Une population de requin à part
Des tests ADN ont montré que les requins de la côte californienne sont génétiquement uniques par rapport aux autres requins blancs. Les chercheurs ont marqué 37 requins blancs en 2017 et leur ont donné des noms tels que Torpedo, Scargirl, Sicklefin, OrcaFin et ShawShark Redemption. Le squale le plus ancien et le plus longtemps étudié est un grand requin blanc de 4,9 mètres de long et de 1,4 tonne nommé Tom Johnson. Il a été vu pour la première fois au large des îles Farallon en 1987.
La découverte du White Shark Cafe
Le pèlerinage annuel des requins vers la région mi-Pacifique depuis les côtes californiennes et mexicaines a déconcerté les scientifiques pendant des années, non seulement en raison de la distance – les requins mettent un mois pour s’y rendre – mais aussi parce que la région semblait, à première vue, dépourvue du type de proie ou d’habitat que ces carnivores convoitent.

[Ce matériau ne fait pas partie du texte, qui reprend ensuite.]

(** [stride_pool_pos]. *)
Definition stride_pool_pos (config : FunnelConfig) (pos_id : list Z) (block_index : nat)
    : list Z :=
  if separate_cls config then
    let cls_pos := [(- 2 ^ Z.of_nat block_index + 1)%Z] in
    let pooled_pos_id :=
      if truncate_seq config
      then take (length pos_id - 2) (drop 1 pos_id)
      else drop 1 pos_id in
    cls_pos ++ every_second pooled_pos_id
  else every_second pos_id.

(** The position ids of block [block_index] in the loop of
    [get_position_embeds]: [pos] is [arange(0, seq_len)] before the loop and
    [stride_pool_pos(pos, block_index)] from block 1 on. *)
Fixpoint block_pos (config : FunnelConfig) (seq_len : nat) (block_index : nat) : list Z :=
  match block_index with
  | 0 => Z.of_nat <$> seq 0 seq_len
  | S k => stride_pool_pos config (block_pos config seq_len k) (S k)
  end.

(** The arithmetic progression [start, start + step, ...] of [n] terms. *)
Definition progression (start step : Z) (n : nat) : list Z :=
  (λ i : nat, (start + Z.of_nat i * step)%Z) <$> seq 0 n.

(** The position of the class token of block [k]. *)
Definition first_pos (config : FunnelConfig) (k : nat) : Z :=
  if separate_cls config then (1 - 2 ^ Z.of_nat k)%Z else 0%Z.

(** The form of [cls_mask] on a sequence of length [n]: the first row and
    the first column are 0, all other entries 1. *)
Definition cls_mask_of (n : nat) : Tensor2 Q :=
  F_pad2d (n - 1) (new_ones (n - 1) (n - 1)) (1, 0, 1, 0).

(** A synthetic score tensor of shape [[1, 1, 2, 7]] (2 pooled queries, 3
    keys, [shift = 2]) whose entry [(i, c)] is [10*i + c]. *)
Definition positional_attn_2_7 : Tensor4 Z :=
  [[[[0; 1; 2; 3; 4; 5; 6];
     [10; 11; 12; 13; 14; 15; 16]]]]%Z.

(** ** Sequence lengths through the encoder *)

(** The sequence length of the hidden state after block [block_index], from
    the length [h] before it: the block pools when [h] exceeds the threshold
    and the block is not the first. *)
Definition next_len (config : FunnelConfig) (block_index h : nat) : nat :=
  if (pooling_threshold config <? h) && (0 <? block_index)
  then pooled_len config h else h.

(** The sequence length after block [k] of the encoder on an input of
    length [n]. *)
Fixpoint encoder_len (config : FunnelConfig) (n k : nat) : nat :=
  match k with
  | 0 => n
  | S k' => next_len config (S k') (encoder_len config n k')
  end.




(** ** The question-answering head *)








(** ** Token-type attention *)

(** [relative_token_type_attention] from [token_type_bias] on, the
    projection [einsum("bind,snd->bnis", q_head + r_s_bias, seg_embed)] of
    the query on the two segment embeddings, of shape
    [[batch_size, n_head, seq_len, 2]]: an entry of it is the pair
    [(diff_token_type, same_token_type)] that [ops.split] separates.
    [token_type_mat[:, None]] is broadcast over the heads, [ops.where] chooses
    between the two biases, which are broadcast over the keys, and the result
    is multiplied by [cls_mask], which is broadcast over batch and heads.
    Without [token_type_mat] the function returns the number 0 ([None]
    here).  Operands whose shapes disagree are rejected by the tensor
    library; here the shorter one bounds the result. *)
Definition relative_token_type_attention (token_type_mat : option (Tensor3 bool))
    (token_type_bias : Tensor3 (Q * Q)) (cls_mask : option (Tensor2 Q))
    : option (Tensor4 Q) :=
  match token_type_mat with
  | None => None
  | Some token_type_mat =>
      let token_type_attn : Tensor4 Q :=
        zip_with
          (λ (mat : Tensor2 bool) (bias : Tensor2 (Q * Q)),
             (λ bias_head : list (Q * Q),
                zip_with
                  (λ (row : list bool) (b : Q * Q),
                     (λ same : bool, if same then snd b else fst b) <$> row)
                  mat bias_head) <$> bias)
          token_type_mat token_type_bias in
      Some match cls_mask with
           | None => token_type_attn
           | Some cls_mask =>
               (λ x : Tensor3 Q,
                  (λ head : Tensor2 Q, zip_with (zip_with Qmult) head cls_mask) <$> x)
                 <$> token_type_attn
           end
  end.

(** ** Pooling the attention inputs *)

(** The attention inputs as [pre_attention_pooling] and
    [post_attention_pooling] see them: [position_embeds] by its elements (the
    tuple [(phi, pi, psi, omega)] of the factorized attention, or the list of
    the blocks' embeddings of the relative-shift attention), the other three
    as values that may be [None]. *)
Record AttentionValues := {
  av_position_embeds : list (PyValue Q);
  av_token_type_mat : PyValue bool;
  av_attention_mask : PyTensor;
  av_cls_mask : PyValue Q;
}.

Definition attention_values (position_embeds : list (PyValue Q))
    (inputs : AttentionInputs) : AttentionValues :=
  {| av_position_embeds := position_embeds;
     av_token_type_mat := from_option VTensor3 VNone (token_type_mat inputs);
     av_attention_mask := from_option PTensor2 PNone (attention_mask inputs);
     av_cls_mask := from_option VTensor2 VNone (cls_mask inputs) |}.

(** The elements of a tuple. *)
Definition tuple_items {A} (v : PyValue A) : list (PyValue A) :=
  match v with
  | VTuple l => l
  | _ => []
  end.

(** [pre_attention_pooling] on the values: returns the pooled [output] and
    the attention inputs. *)
Definition pre_attention_pooling_values (fuel : nat) (config : FunnelConfig)
    (output : PyTensor) (attention_inputs : AttentionValues)
    : Result (PyTensor * AttentionValues) :=
  let position_embeds := av_position_embeds attention_inputs in
  let token_type_mat := av_token_type_mat attention_inputs in
  let attention_mask := av_attention_mask attention_inputs in
  let cls_mask := av_cls_mask attention_inputs in
  if pool_q_only config then
    let position_embeds :=
      match attention_type config with
      | factorized =>
          tuple_items (stride_pool config (VTuple (take 2 position_embeds)) (AxisInt 0))
            ++ drop 2 position_embeds
      | relative_shift => position_embeds
      end in
    let token_type_mat := stride_pool config token_type_mat (AxisInt 1) in
    let cls_mask := stride_pool config cls_mask (AxisInt 0) in
    let* output := pool_tensor fuel config output (pooling_type config) 2 in
    inr (output,
         {| av_position_embeds := position_embeds; av_token_type_mat := token_type_mat;
            av_attention_mask := attention_mask; av_cls_mask := cls_mask |})
  else
    let position_embeds :=
      match attention_type config with
      | factorized => tuple_items (stride_pool config (VTuple position_embeds) (AxisInt 0))
      | relative_shift => position_embeds
      end in
    let token_type_mat := stride_pool config token_type_mat (AxisSeq [1; 2]%Z) in
    let cls_mask := stride_pool config cls_mask (AxisSeq [1; 2]%Z) in
    let* attention_mask := pool_tensor fuel config attention_mask "min" 2 in
    let* output := pool_tensor fuel config output (pooling_type config) 2 in
    inr (output,
         {| av_position_embeds := position_embeds; av_token_type_mat := token_type_mat;
            av_attention_mask := attention_mask; av_cls_mask := cls_mask |}).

Les chercheurs ont cependant fait une découverte remarquable. Au lieu d’une mer vide et stérile, l’expédition, dirigée par des scientifiques de l’université de Stanford et de l’aquarium de Monterey Bay, a trouvé une vaste communauté de minuscules créatures sensibles à la lumière, si séduisantes que les requins traversent la mer en masse pour les atteindre.
Selon les scientifiques, le principal appât est une extraordinaire abondance de calamars et de petits poissons qui migrent de haut en bas dans une partie peu connue des eaux profondes de l’océan, appelée « eaux moyennes » (mid-water), une région à la limite de l’obscurité totale qui pourrait fournir une mine d’informations d’une valeur incommensurable sur l’écosystème de l’océan et le changement climatique.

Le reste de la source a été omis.